# The problem
Of the entries below, restate word for word only the section that runs from the line with "(* ===== verification/BinSearch.v ===== *)" to the line with "result = mid; lo", counting both ends.

# Source material
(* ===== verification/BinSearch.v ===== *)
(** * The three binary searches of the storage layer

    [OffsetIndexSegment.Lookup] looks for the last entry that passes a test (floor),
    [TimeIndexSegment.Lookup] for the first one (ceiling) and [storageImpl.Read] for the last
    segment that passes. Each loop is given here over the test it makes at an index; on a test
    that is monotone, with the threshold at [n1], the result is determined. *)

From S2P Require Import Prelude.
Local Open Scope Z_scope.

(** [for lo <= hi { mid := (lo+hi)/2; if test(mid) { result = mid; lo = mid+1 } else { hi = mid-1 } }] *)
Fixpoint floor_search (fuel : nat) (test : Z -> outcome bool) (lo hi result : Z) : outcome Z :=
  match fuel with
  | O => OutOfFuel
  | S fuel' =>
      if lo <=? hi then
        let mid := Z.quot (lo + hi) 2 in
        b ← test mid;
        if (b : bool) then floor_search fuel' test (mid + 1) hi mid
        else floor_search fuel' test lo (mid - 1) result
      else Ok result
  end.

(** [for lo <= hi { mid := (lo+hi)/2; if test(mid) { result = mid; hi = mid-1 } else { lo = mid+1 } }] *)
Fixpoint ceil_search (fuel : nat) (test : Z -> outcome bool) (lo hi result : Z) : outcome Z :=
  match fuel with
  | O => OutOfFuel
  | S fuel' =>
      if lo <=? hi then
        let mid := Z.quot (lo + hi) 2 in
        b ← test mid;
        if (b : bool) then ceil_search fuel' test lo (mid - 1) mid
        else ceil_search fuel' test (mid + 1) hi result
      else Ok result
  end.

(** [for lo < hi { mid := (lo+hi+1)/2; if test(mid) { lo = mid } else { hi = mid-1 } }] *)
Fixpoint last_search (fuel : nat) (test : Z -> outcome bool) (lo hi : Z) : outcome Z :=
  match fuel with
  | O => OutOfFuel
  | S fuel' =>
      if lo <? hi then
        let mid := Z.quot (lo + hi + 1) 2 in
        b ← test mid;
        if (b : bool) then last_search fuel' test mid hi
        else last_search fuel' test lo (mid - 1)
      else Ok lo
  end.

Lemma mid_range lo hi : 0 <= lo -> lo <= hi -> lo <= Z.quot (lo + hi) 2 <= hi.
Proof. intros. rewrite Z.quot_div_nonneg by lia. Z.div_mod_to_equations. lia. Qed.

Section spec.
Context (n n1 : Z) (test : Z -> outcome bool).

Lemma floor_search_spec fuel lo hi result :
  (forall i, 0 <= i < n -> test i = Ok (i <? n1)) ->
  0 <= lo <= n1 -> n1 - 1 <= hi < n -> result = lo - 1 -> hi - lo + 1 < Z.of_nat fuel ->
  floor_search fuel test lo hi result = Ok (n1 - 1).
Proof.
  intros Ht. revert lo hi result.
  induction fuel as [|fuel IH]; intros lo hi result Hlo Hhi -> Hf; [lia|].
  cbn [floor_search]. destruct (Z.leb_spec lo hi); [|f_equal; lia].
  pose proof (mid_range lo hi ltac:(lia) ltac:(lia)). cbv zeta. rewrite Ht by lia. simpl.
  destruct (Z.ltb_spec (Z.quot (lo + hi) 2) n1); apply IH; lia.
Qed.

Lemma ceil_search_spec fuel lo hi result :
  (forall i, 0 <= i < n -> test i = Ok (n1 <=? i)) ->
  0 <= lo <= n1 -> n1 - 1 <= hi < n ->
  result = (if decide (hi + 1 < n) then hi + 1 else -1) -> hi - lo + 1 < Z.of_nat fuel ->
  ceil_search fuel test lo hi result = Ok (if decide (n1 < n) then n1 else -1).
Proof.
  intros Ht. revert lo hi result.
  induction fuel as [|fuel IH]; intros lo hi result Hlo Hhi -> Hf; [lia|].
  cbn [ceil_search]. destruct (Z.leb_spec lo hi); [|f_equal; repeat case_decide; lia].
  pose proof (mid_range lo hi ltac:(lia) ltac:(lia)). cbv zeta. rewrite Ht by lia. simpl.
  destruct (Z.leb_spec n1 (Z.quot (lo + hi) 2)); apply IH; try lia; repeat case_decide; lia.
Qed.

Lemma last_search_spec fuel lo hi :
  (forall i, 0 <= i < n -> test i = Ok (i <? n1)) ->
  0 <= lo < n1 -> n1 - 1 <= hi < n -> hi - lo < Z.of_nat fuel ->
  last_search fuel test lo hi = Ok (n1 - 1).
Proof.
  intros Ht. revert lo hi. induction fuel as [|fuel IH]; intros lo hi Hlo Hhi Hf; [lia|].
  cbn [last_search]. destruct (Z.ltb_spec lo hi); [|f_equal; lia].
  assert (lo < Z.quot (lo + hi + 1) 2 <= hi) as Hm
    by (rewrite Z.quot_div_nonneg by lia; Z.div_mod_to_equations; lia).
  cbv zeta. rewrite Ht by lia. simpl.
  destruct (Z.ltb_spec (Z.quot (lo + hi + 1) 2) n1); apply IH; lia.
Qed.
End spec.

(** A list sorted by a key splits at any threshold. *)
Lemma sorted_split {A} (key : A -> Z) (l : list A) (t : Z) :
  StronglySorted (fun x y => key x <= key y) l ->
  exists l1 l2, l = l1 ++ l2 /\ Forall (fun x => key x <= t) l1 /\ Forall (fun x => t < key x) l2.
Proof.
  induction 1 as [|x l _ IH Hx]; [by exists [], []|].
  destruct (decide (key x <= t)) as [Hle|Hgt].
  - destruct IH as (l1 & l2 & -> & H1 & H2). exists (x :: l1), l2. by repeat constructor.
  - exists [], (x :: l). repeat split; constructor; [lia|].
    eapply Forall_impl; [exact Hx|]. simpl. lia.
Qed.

--

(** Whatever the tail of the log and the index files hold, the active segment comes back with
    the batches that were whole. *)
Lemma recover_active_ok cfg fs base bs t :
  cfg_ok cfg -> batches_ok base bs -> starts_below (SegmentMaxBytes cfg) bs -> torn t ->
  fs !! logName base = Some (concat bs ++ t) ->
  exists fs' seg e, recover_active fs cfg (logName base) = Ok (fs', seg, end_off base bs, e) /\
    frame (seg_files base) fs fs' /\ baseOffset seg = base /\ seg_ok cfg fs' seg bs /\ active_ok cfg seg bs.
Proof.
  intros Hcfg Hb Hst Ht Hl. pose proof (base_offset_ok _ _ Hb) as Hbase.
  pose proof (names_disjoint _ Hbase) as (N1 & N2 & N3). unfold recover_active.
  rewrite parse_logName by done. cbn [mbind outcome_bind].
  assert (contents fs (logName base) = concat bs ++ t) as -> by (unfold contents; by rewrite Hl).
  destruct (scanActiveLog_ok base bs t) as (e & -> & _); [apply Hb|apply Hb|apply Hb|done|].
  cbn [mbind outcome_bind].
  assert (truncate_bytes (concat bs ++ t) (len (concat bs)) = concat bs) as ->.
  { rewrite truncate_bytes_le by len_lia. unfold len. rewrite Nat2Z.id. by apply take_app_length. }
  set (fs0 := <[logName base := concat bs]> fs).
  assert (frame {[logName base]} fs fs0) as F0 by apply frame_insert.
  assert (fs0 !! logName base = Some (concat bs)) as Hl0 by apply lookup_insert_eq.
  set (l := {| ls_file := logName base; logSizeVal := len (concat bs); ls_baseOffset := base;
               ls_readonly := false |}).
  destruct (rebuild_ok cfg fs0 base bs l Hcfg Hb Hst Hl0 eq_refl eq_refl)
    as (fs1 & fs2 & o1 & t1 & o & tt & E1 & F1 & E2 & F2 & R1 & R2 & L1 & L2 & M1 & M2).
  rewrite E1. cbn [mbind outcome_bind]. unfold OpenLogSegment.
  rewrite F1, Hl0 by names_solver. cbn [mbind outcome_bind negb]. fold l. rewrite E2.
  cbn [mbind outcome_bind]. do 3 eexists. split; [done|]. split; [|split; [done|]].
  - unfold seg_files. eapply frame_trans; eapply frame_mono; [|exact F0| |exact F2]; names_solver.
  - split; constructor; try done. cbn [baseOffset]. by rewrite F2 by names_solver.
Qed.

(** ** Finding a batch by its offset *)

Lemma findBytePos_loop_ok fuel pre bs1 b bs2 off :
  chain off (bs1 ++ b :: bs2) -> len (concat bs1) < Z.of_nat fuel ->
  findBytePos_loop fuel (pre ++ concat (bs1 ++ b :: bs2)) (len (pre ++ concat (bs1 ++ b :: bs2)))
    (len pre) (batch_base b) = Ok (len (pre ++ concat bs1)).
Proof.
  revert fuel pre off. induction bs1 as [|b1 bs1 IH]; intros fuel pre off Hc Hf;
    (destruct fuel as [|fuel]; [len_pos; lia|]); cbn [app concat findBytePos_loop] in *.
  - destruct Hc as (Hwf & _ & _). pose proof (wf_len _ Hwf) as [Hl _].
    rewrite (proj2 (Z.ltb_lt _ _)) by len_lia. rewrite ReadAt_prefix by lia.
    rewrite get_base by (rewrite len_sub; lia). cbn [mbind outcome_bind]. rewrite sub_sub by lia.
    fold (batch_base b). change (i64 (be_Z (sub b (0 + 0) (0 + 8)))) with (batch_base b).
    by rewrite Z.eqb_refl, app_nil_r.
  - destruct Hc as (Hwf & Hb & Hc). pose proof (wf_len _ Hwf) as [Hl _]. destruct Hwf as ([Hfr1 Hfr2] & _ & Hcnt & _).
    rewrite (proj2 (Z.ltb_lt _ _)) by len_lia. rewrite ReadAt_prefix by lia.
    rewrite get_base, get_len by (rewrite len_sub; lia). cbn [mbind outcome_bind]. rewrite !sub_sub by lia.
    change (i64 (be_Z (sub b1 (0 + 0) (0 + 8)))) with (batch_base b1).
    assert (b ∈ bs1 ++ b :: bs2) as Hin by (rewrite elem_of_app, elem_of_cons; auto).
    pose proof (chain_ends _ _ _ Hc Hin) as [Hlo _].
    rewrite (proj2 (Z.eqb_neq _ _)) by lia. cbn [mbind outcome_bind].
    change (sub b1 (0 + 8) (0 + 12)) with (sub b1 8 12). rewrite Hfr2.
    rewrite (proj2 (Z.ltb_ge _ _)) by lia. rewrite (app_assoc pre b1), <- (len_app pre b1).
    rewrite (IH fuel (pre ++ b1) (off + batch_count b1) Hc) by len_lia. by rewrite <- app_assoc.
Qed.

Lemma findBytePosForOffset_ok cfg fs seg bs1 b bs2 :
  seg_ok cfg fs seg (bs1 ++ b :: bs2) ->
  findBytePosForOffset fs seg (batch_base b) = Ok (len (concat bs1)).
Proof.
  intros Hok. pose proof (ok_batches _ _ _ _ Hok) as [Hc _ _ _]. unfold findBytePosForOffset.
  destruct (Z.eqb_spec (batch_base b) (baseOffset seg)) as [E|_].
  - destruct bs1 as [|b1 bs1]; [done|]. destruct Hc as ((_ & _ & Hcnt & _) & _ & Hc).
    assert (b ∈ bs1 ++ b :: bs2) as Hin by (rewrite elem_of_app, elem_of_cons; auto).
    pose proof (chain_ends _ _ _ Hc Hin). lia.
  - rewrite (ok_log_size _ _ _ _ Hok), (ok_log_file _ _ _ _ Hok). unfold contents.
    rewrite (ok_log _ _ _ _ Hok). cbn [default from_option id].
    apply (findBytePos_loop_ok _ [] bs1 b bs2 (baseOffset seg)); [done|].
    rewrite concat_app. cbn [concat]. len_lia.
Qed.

# Task answer
(* ===== verification/BinSearch.v ===== *)
(** * The three binary searches of the storage layer

    [OffsetIndexSegment.Lookup] looks for the last entry that passes a test (floor),
    [TimeIndexSegment.Lookup] for the first one (ceiling) and [storageImpl.Read] for the last
    segment that passes. Each loop is given here over the test it makes at an index; on a test
    that is monotone, with the threshold at [n1], the result is determined. *)

From S2P Require Import Prelude.
Local Open Scope Z_scope.

(** [for lo <= hi { mid := (lo+hi)/2; if test(mid) { result = mid; lo = mid+1 } else { hi = mid-1 } }] *)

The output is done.